Recorded data >>
Lemma trendData_structure_witness :
  exists points,
    trendData digitsToNumber integerToString isoDateOnly utcZone
              gapSeries "" "" ratio true true = Normal points /\
    exists filtered,
      filterC (inWindow digitsToNumber isoDateOnly "" "")
              (sortByDate digitsToNumber isoDateOnly gapSeries) = Normal filtered /\
      length points
      = (length filtered
         + if (true || true) && (0 <? length filtered)%nat then 3 else 0)%nat /\
      Forall2 (fun d p => forall k, k ∈ originalKeys ->
                 get p k = get (percentRecord digitsToNumber d) k)
              filtered (take (length filtered) points) /\
      Forall (fun p => (exists futureDate, get p dateKey = JStr futureDate) /\
                       forall k, k ∈ amountKeys ++ ratioKeys -> get p k = JNull)
             (drop (length filtered) points).
Proof.
  destruct (sample_returns ratio true true) as [points Hp].
  exists points. split; [exact Hp|].
  apply (trendData_structure digitsToNumber integerToString isoDateOnly utcZone
           gapSeries "" "" ratio true true points Hp).
Defined.

Lemma stats_independent_of_smoothing_witness :
  exists points points0,
    trendData digitsToNumber integerToString isoDateOnly utcZone
              gapSeries "" "" amount true true = Normal points /\
    trendData digitsToNumber integerToString isoDateOnly utcZone
              gapSeries "" "" amount false false = Normal points0 /\
    [winningKey] ⊆ amountKeys ++ ratioKeys /\
    (forall k, k ∈ [winningKey] -> numericValues points k = numericValues points0 k) /\
    computeStats points [winningKey] = computeStats points0 [winningKey].
Proof.
  destruct (sample_returns amount true true) as [points Hp].
  destruct (sample_returns amount false false) as [points0 Hp0].
  assert ([winningKey] ⊆ amountKeys ++ ratioKeys) as Hsub.
  { intros k Hk. apply list_elem_of_singleton in Hk as ->.
    do 2 right. left. }
  exists points, points0. split; [exact Hp|]. split; [exact Hp0|]. split; [exact Hsub|].
  apply (stats_independent_of_smoothing digitsToNumber integerToString isoDateOnly utcZone
           gapSeries "" "" amount true true points points0 [winningKey] Hp Hp0 Hsub).
Defined.

Lemma predictLOESS_no_valid_witness :
  Forall (fun v => valid digitsToNumber v = false) [JNull; JNaN; JUndefined] /\
  predictLOESS digitsToNumber integerToString [JNull; JNaN; JUndefined] 3
  = replicate 3 JNull /\
  (forall (series : list jsval) (lastEMA : jsval),
     length (predictLOESS digitsToNumber integerToString series 3) = 3%nat /\
     length (predictEMA lastEMA 3) = 3%nat).
Proof.
  assert (Forall (fun v => valid digitsToNumber v = false) [JNull; JNaN; JUndefined]) as H
    by (repeat constructor).
  split; [exact H|].
  apply (predictLOESS_no_valid digitsToNumber integerToString [JNull; JNaN; JUndefined] 3 H).
Defined.

Lemma predictLOESS_linear_witness :
  (2 <= 3)%nat /\
  Forall2 (fun (j : nat) (v : jsval) =>
             exists q, v = JNum q /\ (q == 1 + 2 * inject_Z (Z.of_nat j))%Q)
          (seq 0 3)
          (List.filter (valid digitsToNumber) [JNum 1; JNull; JNum 3; JNaN; JNum 5]) /\
  Forall2 (fun (k : nat) (o : jsval) =>
             exists q, o = JNum q /\ (q == 1 + 2 * inject_Z (Z.of_nat (3 - 1 + k)))%Q)
          (seq 1 3)
          (predictLOESS digitsToNumber integerToString
                        [JNum 1; JNull; JNum 3; JNaN; JNum 5] 3).
Proof.
  assert (Forall2 (fun (j : nat) (v : jsval) =>
             exists q, v = JNum q /\ (q == 1 + 2 * inject_Z (Z.of_nat j))%Q)
          (seq 0 3)
          (List.filter (valid digitsToNumber) [JNum 1; JNull; JNum 3; JNaN; JNum 5])) as H.
  { simpl. repeat constructor; eexists; (split; [reflexivity|reflexivity]). }
  split; [lia|]. split; [exact H|].
  apply (predictLOESS_linear digitsToNumber integerToString
           [JNum 1; JNull; JNum 3; JNaN; JNum 5] 1 2 3 3 ltac:(lia) H).
Defined.

Lemma generateFutureDates_invalid_witness :
  newDate digitsToNumber isoDateOnly (JStr "not-a-date") = None /\
  generateFutureDates digitsToNumber isoDateOnly utcZone (JStr "not-a-date") (S 2)
  = Throw rangeError /\
  generateFutureDates digitsToNumber isoDateOnly utcZone (JStr "not-a-date") 0 = Normal [].
Proof.
  split; [reflexivity|].
  apply (generateFutureDates_invalid digitsToNumber isoDateOnly utcZone (JStr "not-a-date") 2).
  reflexivity.
Defined.

(** The sample dates are valid, in local year 2024 in central Europe. *)
Lemma gapSeries_years (d : obj) :
  d ∈ gapSeries ->
  exists t, newDate digitsToNumber isoDateOnly (get d dateKey) = Some t /\
            0 <= YearFromDay (Day (LocalTime centralEurope2024 t)) <= 9998.
Proof.
  intros Hd. unfold gapSeries in Hd.
  repeat (apply elem_of_cons in Hd as [->|Hd]); [..|by apply elem_of_nil in Hd];
    (eexists; split; [reflexivity | vm_compute; split; discriminate]).
Defined.

Lemma centralEurope2024_bounds (u : Z) (isUTC : bool) :
  - msPerDay <= centralEurope2024 u isUTC <= msPerDay.
Proof.
  unfold centralEurope2024. cbv zeta.
  destruct isUTC; destruct (_ && _); unfold msPerDay; lia.
Defined.

Lemma trendData_returns_witness :
  (forall u isUTC, - msPerDay <= centralEurope2024 u isUTC <= msPerDay) /\
  (forall d, d ∈ gapSeries ->
     exists t, newDate digitsToNumber isoDateOnly (get d dateKey) = Some t /\
               0 <= YearFromDay (Day (LocalTime centralEurope2024 t)) <= 9998) /\
  exists points,
    trendData digitsToNumber integerToString isoDateOnly centralEurope2024
              gapSeries "2024-01-02" "" ratio true true = Normal points.
Proof.
  split; [exact centralEurope2024_bounds|]. split; [exact gapSeries_years|].
  apply (trendData_returns digitsToNumber integerToString isoDateOnly centralEurope2024
           gapSeries "2024-01-02" "" ratio true true
           centralEurope2024_bounds gapSeries_years).
Defined.

Lemma date_window_by_day_witness :
  newDate digitsToNumber isoDateOnly (get (bid "2024-01-02" JNull) dateKey)
  = Some (MakeDate (MakeDay 2024 0 2) 0) /\
  0 <= YearFromDay (Day (MakeDate (MakeDay 2024 0 2) 0)) <= 9999 /\
  0 <= YearFromDay (MakeDay 2024 0 1) <= 9999 /\
  0 <= YearFromDay (MakeDay 2024 0 3) <= 9999 /\
  (inWindow digitsToNumber isoDateOnly
            (isoOfDay (MakeDay 2024 0 1)) (isoOfDay (MakeDay 2024 0 3))
            (bid "2024-01-02" JNull) = Normal true
   <-> MakeDay 2024 0 1 <= Day (MakeDate (MakeDay 2024 0 2) 0) <= MakeDay 2024 0 3) /\
  (forall (v : jsval) (t' : Z),
     newDate digitsToNumber isoDateOnly v = Some t' ->
     0 <= YearFromDay (Day t') <= 9999 ->
     (formatDate digitsToNumber isoDateOnly v
      = formatDate digitsToNumber isoDateOnly (get (bid "2024-01-02" JNull) dateKey)
      <-> Day t' = Day (MakeDate (MakeDay 2024 0 2) 0))).
Proof.
  assert (0 <= YearFromDay (Day (MakeDate (MakeDay 2024 0 2) 0)) <= 9999) as H1
    by (vm_compute; split; discriminate).
  assert (0 <= YearFromDay (MakeDay 2024 0 1) <= 9999) as H2
    by (vm_compute; split; discriminate).
  assert (0 <= YearFromDay (MakeDay 2024 0 3) <= 9999) as H3
    by (vm_compute; split; discriminate).
  split; [reflexivity|]. split; [exact H1|]. split; [exact H2|]. split; [exact H3|].
  apply (date_window_by_day digitsToNumber isoDateOnly (bid "2024-01-02" JNull)
           (MakeDate (MakeDay 2024 0 2) 0) (MakeDay 2024 0 1) (MakeDay 2024 0 3)
           eq_refl H1 H2 H3).
Defined.

(** No ratio of the sample is a string. *)
Lemma ratioSeries_no_strings (k : string) :
  k ∈ ratioKeys -> forall (d : obj) (s : string), d ∈ ratioSeries -> get d k <> JStr s.
Proof.
  intros Hk d s Hd. unfold ratioKeys in Hk. unfold ratioSeries in Hd.
  repeat (apply elem_of_cons in Hk as [->|Hk]); [..|by apply elem_of_nil in Hk];
    repeat (apply elem_of_cons in Hd as [->|Hd]); try discriminate;
    by apply elem_of_nil in Hd.
Defined.
(** C2, amended. For every prefix of a frame short of the whole
    frame, the empty prefix included, reading from a stream that ends
    at that prefix raises [IncompleteReadError], which for the empty
    prefix carries no bytes and the size of the binary block. When
    the end of the stream is seen before the deadline, the round
    raises that exception and the callback ends with it after closing
    the writer: the close between notices and the close inside a
    notice end the connection in the same way. *)
Theorem close_raises_incomplete_read (timeout : Z) (w0 w : World)
    (bin_data voe_data txt_data payload p : bytes) (te : Z) :
  deadline w0 = None ->
  awaiting_frame timeout w0 w ->
  length bin_data = 160%nat ->
  frame_bytes bin_data voe_data txt_data = Some payload ->
  p `prefix_of` payload ->
  p ≠ payload ->
  (buffer (reader w)).*2 = p ->
  eof_at (reader w) = Some te ->
  on_time (now w + timeout) (read w) = true ->
  exists partial expected w' w'',
    read w = (Raise (IncompleteReadError partial expected), w') /\
    (p = [] -> partial = [] /\ expected = 160) /\
    process timeout w = (Raise (IncompleteReadError partial expected), w') /\
    client_connected_cb timeout w0
      = (Raise (IncompleteReadError partial expected), w'') /\
    writer_closed w'' = true.
Proof.
  intros Hd0 Ha Hbin Hf Hpre Hne Hbuf He Hon.
  destruct (awaiting_frame_connection _ _ _ Ha) as (Hd & _).
  rewrite Hd0 in Hd.
  destruct (read_prefix w _ _ _ _ _ te Hbin Hf Hpre Hne Hbuf He Hd)
    as (partial & expected & w' & Hr & _ & Hnil).
  pose proof (wait_for_on_time read timeout w Timed_read Hd Hon) as Hw.
  pose proof (process_read_fails timeout w (IncompleteReadError partial expected))
    as Hproc.
  rewrite Hw, Hr in Hproc. specialize (Hproc eq_refl). simpl in Hproc.
  exists partial, expected, w', (teardown (peername w0) w').2.
  split; [exact Hr|]. split; [exact Hnil|]. split; [exact Hproc|].
  split; [exact (connection_closes _ _ _ _ _ Ha Hproc)|reflexivity].
Qed.

End closing.
(** * AssistantEdit: schema-default extraction and the configuration form

    A shallow embedding of
    [workbench-app/src/components/Assistants/AssistantEdit.tsx]:
    the helper [extractDefaultsFromSchema] (with its inner functions
    [traverse] and [setDefault]) and the state handling of the
    [AssistantEdit] component ([handleChange], [restoreConfig], the two
    effects, the form callbacks and the [uiSchema] handed to the form).
    Part II settles the properties claimed by the specification, Part
    III adds further properties read off the code.

    Conventions of the embedding.
    - JSON documents are trees; a JS object is the list of its own
      properties in enumeration order (the order [for ... in] and the
      spread [{...x}] follow).  Parsed JSON never repeats a key.  A new
      property goes last; that JS moves integer-like keys to the front
      is not reproduced.
    - [undefined] is the [None] of an [option json].
    - Numbers are only ever tested for truthiness by this code; they are
      integers here.  Strings are sequences of one-byte characters.
    - Property reads ([prop], [assoc]) see own properties, the
      non-enumerable own [length] of arrays and strings included.  The
      names the code reads directly ([default], [properties], [$ref],
      [$defs]) and the names a [for ... in] hands out are never
      inherited ones.  The segments of a reference and of a path are
      arbitrary names: for references [walk_ref] tells where the chain
      of reads meets a member of [Object.prototype], and [visit_ref]
      follows it; for paths the assignment to the name [__proto__]
      (which runs the prototype setter) is outside the model, and the
      theorems that depend on it exclude that name.
    - [extractDefaultsFromSchema] mutates objects.  It is first given on
      trees ([setDefault], [traverse]), which is what its result is read
      as; [Store.setDefault] then gives [setDefault] on a store of
      objects with pointers, and [setDefault_simulation] shows that the
      two agree. *)

From Stdlib Require Import ZArith Lia Ascii DecimalString.
From stdpp Require Import base option list strings gmap.
(** Binding reads the keyword arguments at the sixteen parameters only. *)
Lemma bind_signature_ext {A : Type}
    (func : pylit -> pylit -> pylit -> pylit -> pylit -> pylit -> pylit -> pylit ->
            pylit -> pylit -> pylit -> pylit -> pylit -> pylit -> pylit -> pylit -> A)
    (kwargs1 kwargs2 : kwargs_t) :
  (forall q dq, (q, dq) ∈ signature_defaults -> arg kwargs1 q dq = arg kwargs2 q dq) ->
  bind_signature func kwargs1 = bind_signature func kwargs2.
Proof.
  intros H. unfold bind_signature.
  f_equal; apply H;
    repeat first [apply list_elem_of_here | apply list_elem_of_further].
Qed.

(** No rule's predicate accepts a default of the signature, that of
    [ccp_alpha] apart. *)
Lemma signature_defaults_tests :
  Forall (fun pd => pd.1 <> "ccp_alpha" ->
            max_features_test pd.2 = false /\ positive_test pd.2 = false /\
            ccp_alpha_test pd.2 = false) signature_defaults.
Proof. repeat (constructor; [by intros ?|]). constructor. Qed.

(** X8. For every parameter of the composer but [ccp_alpha], passing the
    default of the signature explicitly ([None], or [False], [1], [False],
    [False] for [oob_score], [n_jobs], [verbose], [warm_start]) is the same
    call as not passing the parameter: same exception or same node. *)
Theorem explicit_default_is_omitted (f : family) (name : string) (criterion : pylit)
    (kwargs : kwargs_t) (param : string) (dflt : pylit) :
  (param, dflt) ∈ signature_defaults -> param <> "ccp_alpha" ->
  entry_point f name criterion (<[param:=dflt]> kwargs)
  = entry_point f name criterion (delete param kwargs).
Proof.
  intros Hin Hne.
  assert (Hp : param ∈ forest_params).
  { rewrite <- signature_defaults_params. by apply (list_elem_of_fmap_2 fst _ (param, dflt)). }
  pose proof signature_defaults_tests as Ht. rewrite Forall_forall in Ht.
  destruct (Ht _ Hin Hne) as (Ht1 & Ht2 & Ht3). simpl in Ht1, Ht2, Ht3.
  assert (Hd : forall q dq, (q, dq) ∈ signature_defaults -> q = param -> dq = dflt).
  { intros q dq Hq ->. by eapply signature_defaults_functional. }
  rewrite !entry_point_stages. unfold rules_check.
  rewrite !(validate_params_insert_delete _ _ _ kwargs param dflt) by done.
  rewrite (bool_decide_ext _ _ (dom_insert_delete_subseteq kwargs param dflt
             (list_to_set forest_params) (proj2 (elem_of_list_to_set _ _) Hp))).
  rewrite (bind_signature_ext _ (<[param:=dflt]> kwargs) (delete param kwargs)).
  2:{ intros q dq Hq. apply arg_insert_delete. by apply Hd. }
  rewrite (arg_insert_delete kwargs param dflt "bootstrap" LNone); [done|].
  apply Hd. repeat first [apply list_elem_of_here | apply list_elem_of_further].
Qed.

Lemma explicit_default_is_omitted_witness :
  extra_trees_regressor "et" LNone
    (<[ "max_depth" := LNone ]> {[ "max_depth" := LInt 3; "n_jobs" := LInt 2 ]})
  = extra_trees_regressor "et" LNone
      (delete "max_depth" {[ "max_depth" := LInt 3; "n_jobs" := LInt 2 ]}).
Proof.
  apply (explicit_default_is_omitted ETR "et" LNone
           {[ "max_depth" := LInt 3; "n_jobs" := LInt 2 ]} "max_depth" LNone).
  - apply list_elem_of_further, list_elem_of_here.
  - discriminate.
Defined.
Definition in_order : MapRange := mkMapRange id (λ l, reflexivity l).
Definition in_reverse : MapRange := mkMapRange reverse reverse_Permutation.

(** Modelled from the spec: [discovery.FilteredBy] belongs to client-go, not
    to this repository.  It keeps, list by list, the resources the predicate
    accepts.  client-go drops a list left without resources, the
    specification speaks of the same buckets with fewer resources; the flag
    [dropEmpty] covers both. *)
Definition FilteredBy (dropEmpty : bool) (pred : string → APIResource → bool)
    (rls : list APIResourceList) : list APIResourceList :=
  omap (λ rl,
          let filtered :=
            mkAPIResourceList (rl_GroupVersion rl)
              (filter (λ r, pred (rl_GroupVersion rl) r = true) (rl_APIResources rl)) in
          if dropEmpty && bool_decide (rl_APIResources filtered = [])
          then None else Some filtered) rls.

Section Aggregator.
Context `{DiscoveryInterface W}.

Local Abbreviation client := (memcachedDiscoveryClient W).

Fixpoint select_versions (apiGroup : APIGroup)
    (versions : list GroupVersionForDiscovery) (st : selection) (c : client)
  : outcome client (selection + error) :=
  match versions with
  | [] => Returned (inl st) c
  | version :: versions' =>
      match ServerResourcesForGroupVersion (gvd_GroupVersion version) c with
      | Panicked c' => Panicked c'
      | Returned (_, Some err) c' => Returned (inr err) c'
      | Returned (None, None) c' => Panicked c'
      | Returned (Some apiResourceList, None) c' =>
          select_versions apiGroup versions'
            (select_version apiGroup version apiResourceList st) c'
      end
  end.
End LoadBalanceClaims.

Section WithdrawalClaims.
Context `{Imports}.
Import BalanceDisplay.

(** The payload cell: thirty-two zero bits, then the byte of "w" (0x77). *)
Lemma withdrawBody_cell :
  withdrawBody
  = Some (mkCell (repeat false 32
                  ++ [false; true; true; true; false; true; true; true]) []).
Proof. reflexivity. Qed.

(** What [handleWithdraw] does once its guard is passed. *)
Lemma handleWithdraw_passed (r : Render) (now : Z) (s : State)
    (b : WalletBalance) :
  balance (seen r) = Some b ->
  availableToWithdraw b <> 0 ->
  handleWithdraw r now s
  = (tt, s,
     [if isManual (props r)
      then QRCode_toDataURL
             (generateWithdrawDeepLink (lockerAddress r) (isTestnet (props r)))
      else sendTransaction
             (mkRequest
                [mkMessage (formattedLockerAddress r)
                           (bigint_toString WITHDRAW_AMOUNT)
                           (boc_base64
                              (mkCell (repeat false 32
                                       ++ [false; true; true; true;
                                           false; true; true; true]) []))]
                (now + 300000))]).
Proof.
  intros Hb Hpos.
  unfold handleWithdraw; rewrite Hb.
  apply Z.eqb_neq in Hpos; rewrite Hpos.
  destruct (isManual (props r)); reflexivity.
Qed.

(** C3.  When the render that handles the click holds no balance, or one
    whose [availableToWithdraw] is 0, [handleWithdraw] returns at once: the
    state is unchanged and nothing is called (no fetch, no SDK call, no QR
    encoding, no timer). *)
Theorem C3_withdraw_guard_noop (r : Render) (now : Z) (s : State) :
  (balance (seen r) = None \/
   exists b, balance (seen r) = Some b /\ availableToWithdraw b = 0) ->
  handleWithdraw r now s = (tt, s, []).
Proof.
  intros [Hnone | [b [Hb Hzero]]]; unfold handleWithdraw.
  - rewrite Hnone; reflexivity.
  - rewrite Hb, Hzero; reflexivity.
Qed.

(** C4.  Connected mode, guard passed: the call issues one [sendTransaction]
    and nothing else.  When it resolves, the continuation schedules exactly
    one timeout, of 5000 ms, whose callback is [loadBalance] (one call of the
    balance API), and changes no state.  When it rejects, the continuation
    schedules no timeout and sends nothing again; it sets the message
    "Transaction failed. Please try again." and leaves every other cell,
    the dialog flag among them, as it was. *)
Theorem C4_connected_repoll (r : Render) (now : Z) (s s' : State)
    (b : WalletBalance) :
  isManual (props r) = false ->
  balance (seen r) = Some b ->
  availableToWithdraw b <> 0 ->
  (exists request,
      handleWithdraw r now s = (tt, s, [sendTransaction request])) /\
  (handleWithdraw_sent r s' = (tt, s', [setTimeout r 5000]) /\
   repoll_delays (output (handleWithdraw_sent r) s') = [5000] /\
   fetches (output (handler (mkComponent (props r) s' (depsOf r) r)
                            (TimeoutFired r)) s') = 1%nat) /\
  (repoll_delays (output handleWithdraw_failed s') = [] /\
   output handleWithdraw_failed s' = [console_error "Transaction failed:"] /\
   exec handleWithdraw_failed s'
   = mkState (balance s') (loading s') (refreshing s')
             (Some "Transaction failed. Please try again.")
             (showWithdrawModal s') (qrCode s')).
Proof.
  intros Hmode Hb Hpos.
  split; [| split].
  - eexists.
    rewrite (handleWithdraw_passed r now s b Hb Hpos), Hmode.
    reflexivity.
  - repeat split.
    simpl; rewrite loadBalance_output; reflexivity.
  - repeat split.
Qed.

Task >> Exact duplication is required for the lines above, from the line that contains "rewrite !entry_point_stages. unfold" to the line that contains "(list_to_set forest_params) (proj2", inclusive; omit all others.

Your response >>
  rewrite !entry_point_stages. unfold rules_check.
  rewrite !(validate_params_insert_delete _ _ _ kwargs param dflt) by done.
  rewrite (bool_decide_ext _ _ (dom_insert_delete_subseteq kwargs param dflt
             (list_to_set forest_params) (proj2 (elem_of_list_to_set _ _) Hp))).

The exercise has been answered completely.